Personal information
- Born: 11 August 1976 (age 50) Amersfoort, Netherlands

Sport
- Country: Netherlands
- Sport: Wheelchair basketball
- Disability: impaired muscle power
- Disability class: 2.5

Medal record
Women's wheelchair basketball
Representing the Netherlands
Paralympic Games
| Gold medal – first place | 2020 Tokyo | Team |
| Gold medal – first place | 2024 Paris | Team |
| Bronze medal – third place | 2016 Rio de Janeiro | Team |
| Bronze medal – third place | 2012 London | Team |
World Championships
| Gold medal – first place | 2018 Hamburg | Team |
| Bronze medal – third place | 2014 Toronto | Team |
| Bronze medal – third place | 2026 Ottawa | Team |
European Championships
| Gold medal – first place | 2017 Tenerife | Team |
| Gold medal – first place | 2019 Rotterdam | Team |

= Cher Korver =

Dutch wheelchair basketball player

Cher Korver (born 11 August 1976) is a Dutch wheelchair basketball player (2.5 disability class) and a member of the Netherlands women's national wheelchair basketball team.

==Career==
With the national team she competed at six consecutive Summer Paralympics between 2000 and 2020. She won with the team the gold medal at the 2020 Summer Paralympics, and the bronze medal at the 2012 Summer Paralympics and 2016 Summer Paralympics.
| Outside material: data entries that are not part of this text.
(* ===== verification/Tables.v ===== *)
(** * Tables

    The rows of a database table as a list, in the order of insertion: the
    statements the transactions share, and what they keep. *)

From S2P Require Import Prelude.
#[local] Open Scope Z_scope.

(** [UPDATE ... SET f WHERE p], with the number of rows. *)
Definition update_where {E} (p : E -> bool) (f : E -> E) (l : list E) : list E := (fun e => if p e then f e else e) <$> l.
Definition affected {E} (p : E -> bool) (l : list E) : Z := Z.of_nat (length (List.filter p l)).

Definition unique_violation : error := External "SQLSTATE 23505".
Definition check_violation : error := External "SQLSTATE 23514".
Definition out_of_range : error := External "SQLSTATE 22003".
Definition no_rows : error := External "no rows in result set".

(** A column of type timestamptz holds microseconds. *)
Definition micros (t : Z) : Z := t - t mod 1000.

(** [SELECT] of one row. *)
Definition one_row {E} (e : error) (o : option E) : result E := match o with Some x => Ok x | None => Err e end.
(** [COALESCE(column, v)]. *)
Definition coalesce {V} (v : V) (o : option V) : option V := Some (default v o).

(** A transaction: what its body leaves is committed, or nothing is. *)
Definition tx {S A} (r : result (A * S)) (s : S) : result A * S :=
  match r with Ok (a, s') => (Ok a, s') | Err e => (Err e, s) end.
Lemma tx_spec {S A} (P : S -> Prop) (r : result (A * S)) s : P s -> (forall a s', r = Ok (a, s') -> P s') -> P (tx r s).2.
Proof. intros Hs Hr. destruct r as [[a s']|e]; [by eapply Hr|done]. Qed.
Lemma tx_committed {S A} (r : result (A * S)) s a s' : tx r s = (Ok a, s') <-> r = Ok (a, s').
Proof. destruct r as [[]|]; cbn; split; congruence. Qed.

Section Rows.
Context {E : Type}.
Implicit Types (l : list E) (p : E -> bool) (f : E -> E).

Lemma update_elem p f l x : x ∈ update_where p f l -> exists y, y ∈ l /\ x = if p y then f y else y.
Proof. intros Hx. apply list_elem_of_fmap in Hx as (y & -> & Hy). eauto. Qed.

Lemma elem_update p f l y : y ∈ l -> (if p y then f y else y) ∈ update_where p f l.
Proof. intros Hy. apply list_elem_of_fmap. eauto. Qed.

Lemma find_elem p l x : List.find p l = Some x -> x ∈ l /\ p x = true.
Proof. intros Hf. apply List.find_some in Hf as [Hin Hp]. split; [by apply list_elem_of_In|done]. Qed.

Lemma find_not p l x : List.find p l = None -> x ∈ l -> p x = false.
Proof. intros Hf Hx%list_elem_of_In. by eapply List.find_none in Hf. Qed.

Lemma affected_nonneg p l : 0 <= affected p l.
Proof. unfold affected. lia. Qed.

Lemma affected_exists p l : 0 < affected p l -> exists x, x ∈ l /\ p x = true.
Proof.
  unfold affected. destruct (List.filter p l) as [|x l'] eqn:Hf; cbn [length]; [lia|]. intros _. exists x.
  assert (List.In x (List.filter p l)) as Hx by (rewrite Hf; by left). apply List.filter_In in Hx as [Hx Hp].
  split; [by apply list_elem_of_In|done].
Qed.

Lemma affected_zero p l x : affected p l = 0 -> x ∈ l -> p x = false.
Proof.
  unfold affected. intros Ha Hx%list_elem_of_In. destruct (p x) eqn:Hp; [|done].
  assert (List.In x (List.filter p l)) as Hin by by apply List.filter_In. destruct (List.filter p l); [done|cbn in Ha; lia].
Qed.

(** A sum over a column that an update keeps. *)
Lemma sum_update (g : E -> Z) p f l : (forall x, g (f x) = g x) -> sum_by g (update_where p f l) = sum_by g l.
Proof.
  intros Hg. unfold update_where. induction l as [|x l IH]; [done|]. cbn [fmap list_fmap sum_by]. fold (update_where p f l) in *.
  rewrite IH. by destruct (p x); rewrite ?Hg.
Qed.

(** A selection that neither the rows updated nor what they become belong to. *)
Lemma filter_update p f (q : E -> bool) l :
  (forall x, p x = true -> q x = false /\ q (f x) = false) -> List.filter q (update_where p f l) = List.filter q l.
Proof.
  intros Hp. unfold update_where. induction l as [|x l IH]; [done|]. cbn. destruct (p x) eqn:Ex.
  - destruct (Hp x Ex) as [-> ->]. exact IH.
  - by rewrite IH.
Qed.

(** A selection that an update does not see. *)
Lemma filter_update_keeps p f (q : E -> bool) l :
  (forall x, p x = true -> q (f x) = q x) -> List.filter q (update_where p f l) = update_where p f (List.filter q l).
Proof.
  intros Hq. unfold update_where. induction l as [|x l IH]; [done|]. cbn. rewrite IH. destruct (p x) eqn:Ex; [rewrite (Hq x Ex)|];
    destruct (q x); cbn; by rewrite ?Ex.
Qed.

(** ** Unique columns *)
Section Key.
Context {K : Type} (k : E -> K).

Lemma key_unique l x y : NoDup (k <$> l) -> x ∈ l -> y ∈ l -> k x = k y -> x = y.
Proof.
  intros Hnd Hx Hy He. apply list_elem_of_lookup in Hx as [i Hi]. apply list_elem_of_lookup in Hy as [j Hj].
  assert (i = j) as ->; [|congruence]. eapply NoDup_lookup; [exact Hnd|..]; rewrite list_lookup_fmap.
  - by rewrite Hi.
  - by rewrite Hj, He.
Qed.

Lemma keys_update_where p f l : (forall x, k (f x) = k x) -> k <$> update_where p f l = k <$> l.
Proof.
  intros Hf. unfold update_where. rewrite <- list_fmap_compose. apply list_fmap_ext. intros i x _. unfold compose. by destruct (p x).
Qed.

Lemma keys_insert l x : NoDup (k <$> l) -> (forall y, y ∈ l -> k y <> k x) -> NoDup (k <$> l ++ [x]).
Proof.
  intros Hnd Hx. rewrite fmap_app. apply NoDup_app. split_and!; [done| |apply NoDup_singleton].
  intros i Hi ->%list_elem_of_singleton. apply list_elem_of_fmap in Hi as (y & Hi & Hy). by apply (Hx y Hy).
Qed.

(** A column changed for the rows of one id only, to a value no other row has. *)
Lemma keys_change l p f v :
  NoDup (k <$> l) -> (forall x y, x ∈ l -> y ∈ l -> p x = true -> p y = true -> x = y) ->
  (forall x, k (f x) = v) -> (forall y, y ∈ l -> p y = false -> k y <> v) -> NoDup (k <$> update_where p f l).
Proof.
  intros Hnd Hone Hf Hv. induction l as [|x l IH]; [constructor|]. cbn [update_where] in *. unfold update_where in *. rewrite !fmap_cons in *.
  apply NoDup_cons in Hnd as [Hx Hnd]. apply NoDup_cons. split.
  - intros Hin. apply list_elem_of_fmap in Hin as (z & Hz & Hin). apply list_elem_of_fmap in Hin as (y & -> & Hy).
    destruct (p x) eqn:Ex, (p y) eqn:Ey.
    + rewrite (Hone x y) in Hx by (first [done|by left|by right]). apply Hx. by apply list_elem_of_fmap_2.
    + rewrite Hf in Hz. apply (Hv y); [by right|done|done].
    + rewrite Hf in Hz. apply (Hv x); [by left|done|done].
    + apply Hx. rewrite Hz. by apply list_elem_of_fmap_2.
  - apply IH; [done|intros; apply Hone; by (try right)|intros y Hy; apply Hv; by right].
Qed.
End Key.

(** ** Rows that stay

    [kept R l l']: every row of [l] is still there in [l'], as far as [R] says. *)
Definition kept (R : E -> E -> Prop) l l' : Prop := forall x, x ∈ l -> exists x', x' ∈ l' /\ R x x'.

Section Kept.
Context (R : E -> E -> Prop) `{!Reflexive R, !Transitive R}.

#[export] Instance kept_refl : Reflexive (kept R).
Proof. intros l x Hx. by exists x. Qed.
#[export] Instance kept_trans : Transitive (kept R).
Proof. intros l1 l2 l3 H12 H23 x Hx. destruct (H12 x Hx) as (y & Hy & Hxy). destruct (H23 y Hy) as (z & Hz & ?). exists z. split; [done|by etrans]. Qed.

Lemma kept_insert l x : kept R l (l ++ [x]).
Proof. intros y Hy. exists y. split; [apply elem_of_app; by left|done]. Qed.
Lemma kept_update p f l : (forall x, x ∈ l -> p x = true -> R x (f x)) -> kept R l (update_where p f l).
Proof. intros Hf x Hx. exists (if p x then f x else x). split; [by apply elem_update|]. destruct (p x) eqn:Ep; [by apply Hf|done]. Qed.
End Kept.
End Rows.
She became world champion in 2018 and European champion in 2017 and 2019.

==Personal life==
Korver was born in Amersfoort on 11 August 1976. She has impaired muscle power in her legs since she is 19 years old. started with playing wheelchair basketball in 1997. She made her debut for the national team in 1998 Wheelchair Basketball World Championship. She competed at the 2008 Paralympic World Cup.

She was awarded the Rob Verheuvel Award for her contribution to wheelchair basketball in 2014. She lives in Nijkerk.